HomeArticle

Actual test of running Gemma 4 on a budget phone: It takes 5 minutes to generate once. Local AI is destined to be exclusive to flagship phones.

雷科技2026-04-17 09:44
Don't think too highly of local models.

In April this year, Google released the new-generation open-source large model, Gemma 4. This time, it launched four versions at once, covering everything from mobile phones to workstations. The two smallest versions are specifically designed for mobile devices and are mainly for fully offline operation. This isn't really anything special, but more importantly, Google now wants mobile phones to run local models.

You may have come across a lot of content about the actual installation and testing of Gemma 4. However, most of the existing online tests are conducted on the latest iPhones or flagship phones. These flagships are the latest models, with top-tier performance and computing power, so it's reasonable for them to perform well.

At this point, I can't help but wonder, if you use an ordinary Android phone that costs a few hundred to over a thousand yuan, with a mid-range processor and not top-notch computing power, can the local model still be used normally? How big is the gap compared to those flagship phones?

(Image source: Captured by Lei Technology)

Digging deeper, is local AI destined to be an exclusive feature of flagship phones? We wanted to find out, so we directly took a thousand-yuan Android phone with a mid-range chip to test Gemma 4 and see how it performs.

Running a local model on a thousand-yuan phone is a total letdown

The phone we used for this test is the vivo Y500 Pro, a typical thousand-yuan Android phone. Although it's not an old model, the overall performance of its SoC is just average. After all, its price is set at this level, so there's not much to say. It uses the MediaTek Dimensity 7400, manufactured on TSMC's 4nm process. The CPU configuration consists of 4 large cores at 2.6GHz and 4 small cores at 2.0GHz, and the GPU is the Mali-G615 MC2.

This configuration is normal for the thousand-yuan price range and works fine for daily use. However, when it comes to comparing computing power with current flagship chips, it's not in the same league. In terms of AI, the Dimensity 7400 uses the MediaTek NPU 655, which the official says has a 15% improvement over the previous generation.

Google has released an app called Google AI Edge Gallery for the mobile version of Gemma 4. You can find it directly by searching in the app store. After downloading and opening it, select Gemma 4 E4B. After the model file is downloaded, you can use it directly, offline the whole time, without the need to connect to the Internet or make any configurations. Google really put a lot of effort into this installation experience. Without further ado, let's start the test.

(Image source: Created by Lei Technology)

For the first question, we asked a very practical question: Recommend three movies suitable for watching on a long-distance high-speed train and give reasons. Gemma 4 recommended "Forrest Gump", "Inception", and "La La Land". The movie selections are fine, and all three are quite classic. The reasons for the recommendations also make sense. However, the problem is that it gave an answer of nearly 500 words and also attached a "tip", like reminding you to bring headphones when watching movies on the train.

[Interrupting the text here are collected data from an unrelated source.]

(* ===== verification/Race.v ===== *)
(** * Operations that wait for the machine lock

    runtime.rs asks [ensure_healthy] before it takes the machine lock, and not again
    once it has it. A task that was waiting for the lock when another one failed to
    save therefore still runs, on a node whose state in memory is ahead of its disk.
    Cluster.v lets an operation have the lock at once; here the two are separate
    actions. An execution shows what that costs: a node acknowledges an entry it
    could not save, the entry is committed, and after a restart it is gone. *)

From S2P Require Import Prelude BTree Membership Log Event Core Role.
From S2P Require Import Follower PreCandidate Candidate Leader Node Store Runtime Cluster.

Open Scope N_scope.

Section Race.

Context {Addr : Type} `{!EqDecision Addr}.
Context {Bytes : Type} (encode : PersistentDelta → option Bytes) (decode : Bytes → option PersistentDelta).
Context {State Res : Type} (apply_command : State → Command → State * Res) (init_state : State).

(** A cluster with the messages whose tasks have passed the checks and wait for the
    lock of their node. *)
Record Racing := mkRacing { cluster : Cluster Addr Bytes State; waiting : list Message }.

(** [QArrive]: message [k] is validated and the node found healthy. [QRun]: task [t]
    gets the lock. *)
Inductive RacingAction :=
| QArrive (k : nat)
| QRun (t : nat) (wal_ok : bool)
| QAct (a : Action).

Definition racing_exec (s : Racing) (a : RacingAction) : option Racing :=
  match a with
  | QArrive k =>
      let* m := network (cluster s) !! k in
      let* rt := runtimes (cluster s) !! msg_to m in
      match validate_message (rt_config rt) m with
      | Some _ => Some s
      | None => Some (if rt_failed rt then s else mkRacing (cluster s) (waiting s ++ [m]))
      end
  | QRun t wal_ok =>
      let* m := waiting s !! t in
      let* rt := runtimes (cluster s) !! msg_to m in
      let* (rt, out, _) := step_locked encode apply_command wal_ok rt m in
      Some (mkRacing (put (cluster s) (msg_to m) rt (sent out)) (list_delete t (waiting s)))
  | QAct a => let* c := exec encode decode apply_command init_state (cluster s) a in Some (mkRacing c (waiting s))
  end.

Fixpoint racing_all (s : Racing) (acts : list RacingAction) : option Racing :=
  match acts with
  | [] => Some s
  | a :: rest => let* s := racing_exec s a in racing_all s rest
  end.

(** A task gets the lock while its node is healthy. *)
Definition task_healthy (s : Racing) (a : RacingAction) : bool :=
  match a with
  | QRun t _ =>
      match waiting s !! t with
      | Some m => match runtimes (cluster s) !! msg_to m with Some rt => negb (rt_failed rt) | None => true end
      | None => true
      end
  | _ => true
  end.

Fixpoint all_healthy (s : Racing) (acts : list RacingAction) : bool :=
  match acts with
  | [] => true
  | a :: rest =>
      task_healthy s a && match racing_exec s a with Some s => all_healthy s rest | None => true end
  end.

(** ** Executions without tasks on failed nodes *)

Local Abbreviation runtime := (RaftRuntime Addr Bytes State).
Local Abbreviation cl := (Cluster Addr Bytes State).
Local Abbreviation exec := (exec encode decode apply_command init_state).
Local Abbreviation exec_all := (exec_all encode decode apply_command init_state).

Lemma handle_effects_config wal_ok (rt rt' : runtime) e out err :
  handle_effects encode apply_command wal_ok rt e = Some (rt', out, err) → rt_config rt' = rt_config rt.
Proof.
  unfold handle_effects. destruct (if persist e then _ else _) as [[|st]|]; [by intros [= <- _ _] | | done].
  destruct (send_snapshots e); [|by intros [= <- _ _]]. destruct (send_messages _ _) as [ms [|]]; [by intros [= <- _ _] |].
  unfold apply_committed. set (rt1 := set_rt_store rt st).
  destruct (apply_loop_frame apply_command (N.to_nat (commit_index (core (rt_node rt1)))) rt1 []) as (_ & _ & H & _).
  destruct (apply_loop _ _ _ _). by intros [= <- _ _].
Qed.

Lemma handle_or_fail_config wal_ok (rt rt' : runtime) e out err :
  handle_or_fail encode apply_command wal_ok rt e = Some (rt', out, err) → rt_config rt' = rt_config rt.
Proof.
  unfold handle_or_fail. destruct (handle_effects _ _ _ _ _) as [[[rt1 o1] e1]|] eqn:E; [|done].
  apply handle_effects_config in E. intros [= <- _ _]. by destruct e1.
Qed.

Lemma propose_config wal_ok (rt rt' : runtime) bytes out r :
  propose encode apply_command wal_ok rt bytes = Some (rt', out, r) → rt_config rt' = rt_config rt.
Proof.
  unfold propose, propose_locked. destruct (rt_failed rt); [by intros [= <- _ _] |].
  destruct (u64_checked_add _ _) as [next|]; [|by intros [= <- _ _]]. destruct (node_propose _ _) as [[n [e|[k e]]]|]; [by intros [= <- _ _] | | done].
  destruct (handle_effects _ _ _ _ _) as [[[rt1 o1] e1]|] eqn:E; [|done]. apply handle_effects_config in E.
  by destruct e1; intros [= <- _ _].
Qed.

(** The configuration of the nodes is fixed, and the network only grows. *)
Definition extends (s s' : cl) : Prop :=
  (∀ m, m ∈ network s → m ∈ network s') ∧
  ∀ i rt, runtimes s !! i = Some rt → ∃ rt', runtimes s' !! i = Some rt' ∧ rt_config rt' = rt_config rt.

Lemma put_extends (s : cl) i (rt rt' : runtime) ms :
  runtimes s !! i = Some rt → rt_config rt' = rt_config rt → extends s (put s i rt' ms).
Proof.
  intros Hrt Hc. split; [intros m Hm; apply elem_of_app; by left |]. intros j rtj Hj. simpl.
  destruct (decide (i = j)) as [<-|Hne]; [rewrite lookup_insert_eq | rewrite lookup_insert_ne by done; by exists rtj].
  exists rt'. split; [done | congruence].
Qed.

Lemma exec_extends s a s' : exec s a = Some s' → extends s s'.
Proof.
  assert (extends s s) as Hrefl by (split; eauto).
  destruct a as [i ok|k ok|i bytes ok|i index id|i]; simpl; intros H.
  - destruct (runtimes s !! i) as [rt|] eqn:Hrt; [|done]. destruct (tick_once _ _ _ _) as [[[rt1 out] err]|] eqn:E; [|done].
    injection H as <-. apply (put_extends _ _ rt); [done |]. unfold tick_once, tick_locked in E.
    destruct (rt_failed rt); [by injection E as <- |]. destruct (tick _) as [[n e]|]; [|done]. by apply handle_or_fail_config in E.
  - destruct (network s !! k) as [m|]; [|done]. destruct (runtimes s !! msg_to m) as [rt|] eqn:Hrt; [|done].
    destruct (validate_message _ _); [by injection H as <- |].
    destruct (runtime_step _ _ _ _ _) as [[[rt1 out] err]|] eqn:E; [|done]. injection H as <-.
    apply (put_extends _ _ rt); [done |]. unfold runtime_step, step_locked in E.
    destruct (rt_failed rt); [by injection E as <- |]. destruct (node_step _ _) as [[n e]|]; [|done]. by apply handle_or_fail_config in E.
  - destruct (runtimes s !! i) as [rt|] eqn:Hrt; [|done]. destruct (propose _ _ _ _ _) as [[[rt1 out] r]|] eqn:E; [|done].
    injection H as <-. apply (put_extends _ _ rt); [done |]. by eapply propose_config.
  - destruct (runtimes s !! i) as [rt|] eqn:Hrt; [|done]. injection H as <-. by apply (put_extends _ _ rt).
  - destruct (runtimes s !! i) as [rt|] eqn:Hrt; [|done]. destruct (open_runtime _ _ _ _) as [[|rt1]|] eqn:E; [done | | done].
    injection H as <-. apply (put_extends _ _ rt); [done |]. unfold open_runtime in E. destruct (validate_config _); [done |].
    destruct (node_new _ _); [|done]. destruct (open_store _ _ _); [done |]. destruct (node_restore _ _); [|done]. by injection E as <-.
Qed.

(** A waiting message is in the network, and its node accepts it. *)
Definition accepted (s : cl) (m : Message) : Prop :=
  m ∈ network s ∧ ∃ rt, runtimes s !! msg_to m = Some rt ∧ validate_message (rt_config rt) m = None.

Lemma accepted_extends s s' m : extends s s' → accepted s m → accepted s' m.
Proof.
  intros [Hn Hr] [Hm (rt & Hrt & Hv)]. split; [by apply Hn |]. destruct (Hr _ _ Hrt) as (rt' & ? & Hc). exists rt'. by rewrite Hc.
Qed.

(** One action on healthy nodes is at most one action of the cluster. *)
Lemma racing_step s a s' :
  Forall (accepted (cluster s)) (waiting s) → task_healthy s a = true → racing_exec s a = Some s' →
  (∃ acts, exec_all (cluster s) acts = Some (cluster s')) ∧ Forall (accepted (cluster s')) (waiting s').
Proof.
  intros Hw Hh. destruct a as [k|t ok|a]; simpl in *; intros H.
  - destruct (network (cluster s) !! k) as [m|] eqn:Hm; [|done].
    destruct (runtimes (cluster s) !! msg_to m) as [rt|] eqn:Hrt; [|done].
    destruct (validate_message _ _) eqn:Hv; [injection H as <-; split; [by exists [] | done] |].
    destruct (rt_failed rt); injection H as <-; (split; [by exists [] |]); [done |].
    apply Forall_app_2; [done |]. constructor; [|constructor]. split; [by eapply list_elem_of_lookup_2 | eauto].
  - destruct (waiting s !! t) as [m|] eqn:Hm; [|done]. pose proof (Forall_lookup_1 _ _ _ _ Hw Hm) as [Hnet (rt & Hrt & Hv)].
    rewrite Hrt in H, Hh. apply negb_true_iff in Hh. apply list_elem_of_lookup in Hnet as [k Hk].
    destruct (step_locked _ _ _ _ _) as [[[rt1 out] err]|] eqn:E; [|done]. injection H as <-. simpl.
    assert (exec (cluster s) (ADeliver k ok) = Some (put (cluster s) (msg_to m) rt1 (sent out))) as He.
    { simpl. rewrite Hk, Hrt, Hv. unfold runtime_step. by rewrite Hh, E. }
    split; [exists [ADeliver k ok]; cbn [Cluster.exec_all]; by rewrite He |].
    apply Forall_delete. eapply Forall_impl; [exact Hw |]. intros m'. by apply accepted_extends, (exec_extends _ _ _ He).
  - destruct (exec (cluster s) a) as [c|] eqn:He; [|done]. injection H as <-. simpl.
    split; [exists [a]; simpl; by rewrite He |]. eapply Forall_impl; [exact Hw |]. intros m. by apply accepted_extends, (exec_extends _ _ _ He).
Qed.

(** Executions in which every task finds its node healthy when it gets the lock are
    executions of the cluster, to which the theorems of Cluster.v and Safety.v apply: to
    ask for the health again under the lock would be enough. *)
Theorem healthy_tasks_refine acts : ∀ s s',
  Forall (accepted (cluster s)) (waiting s) → all_healthy s acts = true → racing_all s acts = Some s' →
  ∃ acts', exec_all (cluster s) acts' = Some (cluster s').
Proof.
  induction acts as [|a acts IH]; intros s s' Hw Hh H; simpl in *; [injection H as <-; by exists [] |].
  apply andb_true_iff in Hh as [Ha Hh]. destruct (racing_exec s a) as [s1|] eqn:He; [|done].
  destruct (racing_step s a s1 Hw Ha He) as [[acts1 H1] Hw1]. destruct (IH s1 s' Hw1 Hh H) as [acts2 H2].
  exists (acts1 ++ acts2). by eapply exec_all_compose.
Qed.

End Race.

Arguments Racing Addr Bytes State : clear implicits.

(** ** A deployment of three nodes *)

Definition demo_racing (acts : list RacingAction) : option (Racing N PersistentDelta (list (list Byte.byte))) :=
  let* s := demo_init in
  racing_all (Addr := N) demo_codec demo_codec demo_apply [] (mkRacing s []) acts.

(** Node 0 leads term 1 and appends 0x61. At node 1 the request with the entry and the
    next heartbeat both wait for the lock; saving the entry fails, the heartbeat is
    answered all the same. *)
Definition acknowledge_unsaved : list RacingAction :=
  map QAct (repeat (ATick 0 true) 171 ++ deliver [0; 2; 3; 5]%nat ++ [APropose 0 [Byte.x61] true] ++
            repeat (ATick 0 true) 75) ++
  [QArrive 8; QArrive 10; QRun 0 false; QRun 0 true].

(** Node 0 commits; node 1 restarts and elects node 2, which proposes 0x62. *)
Definition lose_committed : list RacingAction :=
  map QAct (deliver [12]%nat ++ [ARestart 1] ++ repeat (ATick 2 true) 250 ++ deliver [14; 15]%nat ++
            repeat (ATick 2 true) 211 ++ deliver [17; 18; 20; 21]%nat ++ [APropose 2 [Byte.x62] true] ++
            deliver [25; 26]%nat).

Definition racing_applied (s : option (Racing N PersistentDelta (list (list Byte.byte)))) (i : NodeId)
    : option (list (list Byte.byte)) :=
  let* s := s in let* rt := runtimes (cluster s) !! i in Some (rt_state rt).

(** The last entry of the node's log in memory and on disk. *)
Definition last_saved (s : option (Racing N PersistentDelta (list (list Byte.byte)))) (i : NodeId)
    : option (LogIndex * LogIndex) :=
  let* s := s in
  let* rt := runtimes (cluster s) !! i in
  Some (last_index (log (core (rt_node rt))), last_index (p_log (durable (rt_store rt)))).

(** C14: a failed node goes on answering. In this execution of three nodes with the deployed
    configuration the disk of node 1 fails when it saves its first entry; a heartbeat that
    was waiting for the machine lock is then processed and acknowledges that entry (the
    log in memory ends at 1, on disk at 0). Node 0 commits and applies 0x61; after node 1
    has restarted, node 2 is elected and applies 0x62 as first command. *)
Theorem failed_node_acknowledges :
  last_saved (demo_racing acknowledge_unsaved) 1 = Some (1, 0) ∧
  (let* s := demo_racing acknowledge_unsaved in
   option_map msg_payload (last (network (cluster s)))) = Some (PAppendResponse (mkAppendResponse true 1)) ∧
  let s := demo_racing (acknowledge_unsaved ++ lose_committed) in
  racing_applied s 0 = Some [[Byte.x61]] ∧ racing_applied s 2 = Some [[Byte.x62]].
Proof. repeat split; vm_compute; reflexivity. Qed.

(** The same tasks, when the disk of node 1 works. *)
Definition acknowledge_saved : list RacingAction :=
  map QAct (repeat (ATick 0 true) 171 ++ deliver [0; 2; 3; 5]%nat ++ [APropose 0 [Byte.x61] true] ++
            repeat (ATick 0 true) 75) ++
  [QArrive 8; QArrive 10; QRun 0 true; QRun 0 true].

Lemma healthy_tasks_refine_witness :
  ∃ s acts', demo_racing acknowledge_saved = Some s ∧ demo_run acts' = Some (cluster s).
Proof.
  destruct (lookup_sat (demo_racing acknowledge_saved) (fun _ => true)) as (s & Hs & _); [vm_compute; reflexivity |].
  unfold demo_racing in Hs. destruct demo_init as [s0|] eqn:H0; [|discriminate Hs].
  destruct (healthy_tasks_refine demo_codec demo_codec demo_apply [] acknowledge_saved (mkRacing s0 []) s) as [acts' H'].
  - constructor.
  - rewrite demo_boots in H0. injection H0 as <-. vm_compute. reflexivity.
  - exact Hs.
  - exists s, acts'. split; [unfold demo_racing; rewrite H0; exact Hs |]. unfold demo_run. rewrite H0. exact H'.
Defined.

(Image source: Created by Lei Technology)

On the vivo Y500 Pro, it took a full 2.8 minutes to generate these 500 words. To be honest, I realized after reading that the second half wasn't really necessary.

This is actually a common problem with small-parameter models. They often don't know when to stop answering and sometimes give some "suggestions" to fill up the word count. If you read carefully, you'll find that it can actually be summarized in just two or three sentences.

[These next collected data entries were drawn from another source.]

(* ===== verification/Repair.v ===== *)
(** * Retries of rejected append requests

    The exchange by which a leader brings a follower's log in line with its own: the
    follower rejects a request whose previous entry it does not hold and answers with
    its last index, the leader sets [next_index] from that hint and sends again. When
    the follower's last entry itself conflicts, the hint leads to the same request. *)

From S2P Require Import Prelude BTree Membership Log Event Core Role.
From S2P Require Import Follower PreCandidate Candidate Leader Commit Node Raft Refine Progress.
From S2P Require Import Store Runtime Cluster.

Open Scope N_scope.

(** Leader, follower and the follower's rejection on its way to the leader. *)
Record Exchange := mkExchange { x_leader : RaftNode; x_follower : RaftNode; x_reply : Message }.

(** The leader receives the reply, and the follower the request that the leader sends. *)
Definition retry (x : Exchange) : option Exchange :=
  let* (n, e) := node_step (x_leader x) (x_reply x) in
  match messages e with
  | [request] =>
      let* (m, e) := node_step (x_follower x) request in
      match messages e with
      | [reply] => Some (mkExchange n m reply)
      | _ => None
      end
  | _ => None
  end.

Fixpoint retries (k : nat) (x : Exchange) : option Exchange :=
  match k with
  | O => Some x
  | S k => let* x := retry x in retries k x
  end.

(** The follower's rejection: its last index, which is the hint. *)
Definition rejection (n m : RaftNode) : Message := append_response (core m) (Node.node_id n) false.

Definition matched_by (n m : RaftNode) : LogIndex :=
  match role n with RLeader l => matched l (Node.node_id m) | _ => 0 end.

(** A leader and a follower of its term whose last entry has another term in the
    leader's log, or lies beyond it. *)
Record conflict (n m : RaftNode) : Prop := {
  cf_leader : is_leader n = true;
  cf_follower : is_follower m = true;
  cf_term : node_term n = node_term m;
  cf_member : is_member (effective_config (core n)) (Node.node_id m) = true;
  cf_wf : log_wf (log (core n));
  cf_wf' : log_wf (log (core m));
  cf_snapshot : snapshot_index (log (core n)) < last_index (log (core m));
  cf_matched : matched_by n m ≤ last_index (log (core m));
  cf_differ : term_at (log (core n)) (last_index (log (core m))) ≠ term_at (log (core m)) (last_index (log (core m)));
  cf_timeouts : timeouts_ok (config (core m))
}.

(** The leader's answer to the hint [p]: a request whose previous entry is [p]. *)
Lemma hint_request l c to p :
  is_member (effective_config c) to = true → log_wf (log c) → snapshot_index (log c) < p → p + 1 < u64_modulus →
  matched l to ≤ p →
  ∃ l' es, Leader.handle_append_response l c to (mkAppendResponse false p) =
      Some (l', c, stay (with_message none (mkMessage (core_id c) to (term c)
        (PAppendRequest (mkAppendRequest p (term_at (log c) p) es (commit_index c)))))) ∧
    match_index l' = match_index l.
Proof.
  intros Hm Hw Hs Hp Hma. unfold Leader.handle_append_response. rewrite Hm. cbn [negb ar_success ar_last_log_index].
  rewrite (u64_add_small p 1) by ulia. rewrite (u64_add_small (matched l to) 1) by ulia.
  replace (if pipelining _ then _ else _) with (p + 1) by (case_match; lia).
  unfold send_append_to. cbn [next_index set_next_index]. rewrite lookup_insert_eq. change (default 1 (Some (p + 1))) with (p + 1).
  destruct (N.leb_spec (p + 1) (snapshot_index (log c))); [lia |].
  unfold u64_saturating_sub. replace (p + 1 - 1) with p by lia.
  destruct (N.leb_spec p (snapshot_index (log c))); [lia |]. cbn [andb].
  rewrite slice_eq; [|done | ulia | eapply N.le_lt_trans; [apply N.le_min_r | apply u64_add_lt]].
  case_match; by eexists _, _.
Qed.

(** The follower rejects it and keeps its log. *)
Lemma request_rejected m n to req :
  is_follower m = true → node_term m = msg_term n → msg_payload n = PAppendRequest req → msg_from n = to →
  0 < aq_prev_log_index req → term_at (log (core m)) (aq_prev_log_index req) ≠ aq_prev_log_term req →
  timeouts_ok (config (core m)) →
  ∃ m', node_step m n = Some (m', with_message none (append_response (core m) to false)) ∧
    is_follower m' = true ∧ persistent (core m') = persistent (core m) ∧ config (core m') = config (core m).
Proof.
  intros Hf Ht Hpl Hfr H0 Hd Hto. unfold is_follower in Hf. destruct (role m) as [f| | |] eqn:Hr; try done.
  unfold node_step, step_event, role_step. rewrite Hr. cbn [Follower.step]. unfold Follower.step_message.
  rewrite Hpl. cbn [is_vote_request andb]. unfold observe_term. rewrite <- Ht. unfold node_term.
  rewrite N.ltb_irrefl. unfold dispatch. rewrite Hpl, Hfr. unfold Follower.handle_append_request.
  set (f1 := record_contact _ _). unfold reset_deadline.
  destruct (random_total (core m) Hto) as (t & c' & E & Hc & Hp). rewrite E.
  apply N.ltb_lt in H0 as ->. unfold log in *. rewrite Hp. apply N.eqb_neq in Hd as ->. cbn.
  eexists. split; [unfold append_response, core_id, term, log; by rewrite Hp, Hc, N.ltb_irrefl | done].
Qed.

Lemma retry_conflict n m :
  conflict n m →
  ∃ n' m', retry (mkExchange n m (rejection n m)) = Some (mkExchange n' m' (rejection n' m')) ∧
    conflict n' m' ∧ core n' = core n ∧ log (core m') = log (core m).
Proof.
  intros [Hl Hf Ht Hm Hw Hw' Hs Hma Hd Hto]. pose proof (last_index_bound _ Hw') as Hb.
  unfold is_leader in Hl. destruct (role n) as [| | |l] eqn:Hr; try done. unfold matched_by in Hma. rewrite Hr in Hma.
  destruct (hint_request l (core n) (Node.node_id m) (last_index (log (core m)))) as (l' & es & Hh & Hml); [done.. | ulia | done |].
  unfold retry. cbn [x_leader x_reply x_follower].
  assert (node_step n (rejection n m) = Some (mkRaftNode (core n) (RLeader l'), with_message none
    (mkMessage (core_id (core n)) (Node.node_id m) (term (core n)) (PAppendRequest (mkAppendRequest
      (last_index (log (core m))) (term_at (log (core n)) (last_index (log (core m)))) es (commit_index (core n)))))))
    as ->.
  { unfold node_step, step_event, role_step. rewrite Hr. cbn [Leader.step]. unfold Leader.step_message, Leader.step_term.
    cbn [rejection append_response msg_payload msg_term msg_from]. fold (node_term m). rewrite <- Ht. unfold node_term.
    rewrite N.ltb_irrefl. unfold Node.node_id in Hh. by rewrite Hh. }
  cbn [messages with_message none app].
  edestruct (request_rejected m) as (m' & -> & Hf' & Hp' & Hc'); [done | | done | done | cbn; lia | by apply not_eq_sym | done |].
  { by symmetry. }
  cbn [messages with_message none app]. exists (mkRaftNode (core n) (RLeader l')), m'. split.
  { unfold rejection, append_response, core_id, term, log. rewrite Hp', Hc'. reflexivity. }
  assert (Node.node_id m' = Node.node_id m) as Hid by (unfold Node.node_id, core_id; by rewrite Hc').
  split; [|split; [done | unfold log; by rewrite Hp']].
  split; unfold node_term, term, log, matched_by in *; rewrite ?Hp', ?Hc', ?Hid; try done.
  cbn [role]. unfold matched. by rewrite Hml.
Qed.

(** C17: the retries do not repair a conflicting follower. When the last entry of a
    follower conflicts with its leader's log, the leader answers each rejection with a
    request that starts after that same entry (leader.rs, lines 443 to 452), which the
    follower rejects again: after any number of retries the follower's log is unchanged
    and its reply is the same rejection. *)
Theorem conflict_never_repaired n m k :
  conflict n m →
  ∃ n' m', retries k (mkExchange n m (rejection n m)) = Some (mkExchange n' m' (rejection n' m')) ∧
    core n' = core n ∧ log (core m') = log (core m).
Proof.
  revert n m. induction k as [|k IH]; intros n m H; [by exists n, m |]. cbn [retries].
  destruct (retry_conflict n m H) as (n1 & m1 & -> & H1 & Hn & Hm). destruct (IH n1 m1 H1) as (n2 & m2 & -> & Hn2 & Hm2).
  exists n2, m2. split_and!; congruence.
Qed.

(** After [full_run], node 2 learns of term 3; its only entry is of term 2 and that of
    the leader, node 0, of term 1. *)
Definition conflict_run : list Action := full_run ++ deliver [33]%nat.

Lemma demo_conflict :
  match runtimes (demo_state conflict_run) !! 0, runtimes (demo_state conflict_run) !! 2 with
  | Some rt0, Some rt2 => conflict (rt_node rt0) (rt_node rt2)
  | _, _ => False
  end.
Proof.
  vm_compute. split; try (vm_compute; (reflexivity || congruence)).
  - split; [|vm_compute; reflexivity].
    intros [|[|j]] e He; [injection He as <-; reflexivity.. | destruct j; discriminate He].
  - split; [|vm_compute; reflexivity].
    intros [|j] e He; [injection He as <-; reflexivity | destruct j; discriminate He].
Qed.

Lemma conflict_never_repaired_witness :
  ∃ rt0 rt2 n' m', runtimes (demo_state conflict_run) !! 0 = Some rt0 ∧
    runtimes (demo_state conflict_run) !! 2 = Some rt2 ∧
    retries 1000 (mkExchange (rt_node rt0) (rt_node rt2) (rejection (rt_node rt0) (rt_node rt2))) =
      Some (mkExchange n' m' (rejection n' m')) ∧
    core n' = core (rt_node rt0) ∧ log (core m') = log (core (rt_node rt2)).
Proof.
  pose proof demo_conflict as H. destruct (runtimes _ !! 0) as [rt0|] eqn:H0; [|destruct H].
  destruct (runtimes _ !! 2) as [rt2|] eqn:H2; [|destruct H].
  destruct (conflict_never_repaired (rt_node rt0) (rt_node rt2) 1000 H) as (n' & m' & Hr & Hn & Hm).
  exists rt0, rt2, n', m'. split; [exact eq_refl |]. split; [exact eq_refl |]. split; [exact Hr |]. split; [exact Hn | exact Hm].
Defined.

Next, we chose a classic multi-step logical reasoning question: Five people are sitting in a row. A is not sitting on the leftmost side. B is sitting to the right of C. D is sitting to the left of E. E is not sitting on the rightmost side. Who is sitting in the middle? Although it carefully listed the conditions and made permutations and combinations step by step, it couldn't give the correct answer in the end. Moreover, it took 3.3 minutes, and during this process, we couldn't minimize the app and wait in the background. We had to keep the screen on all the time. That means these 3.3 minutes were completely wasted.

(Image source: Created by Lei Technology)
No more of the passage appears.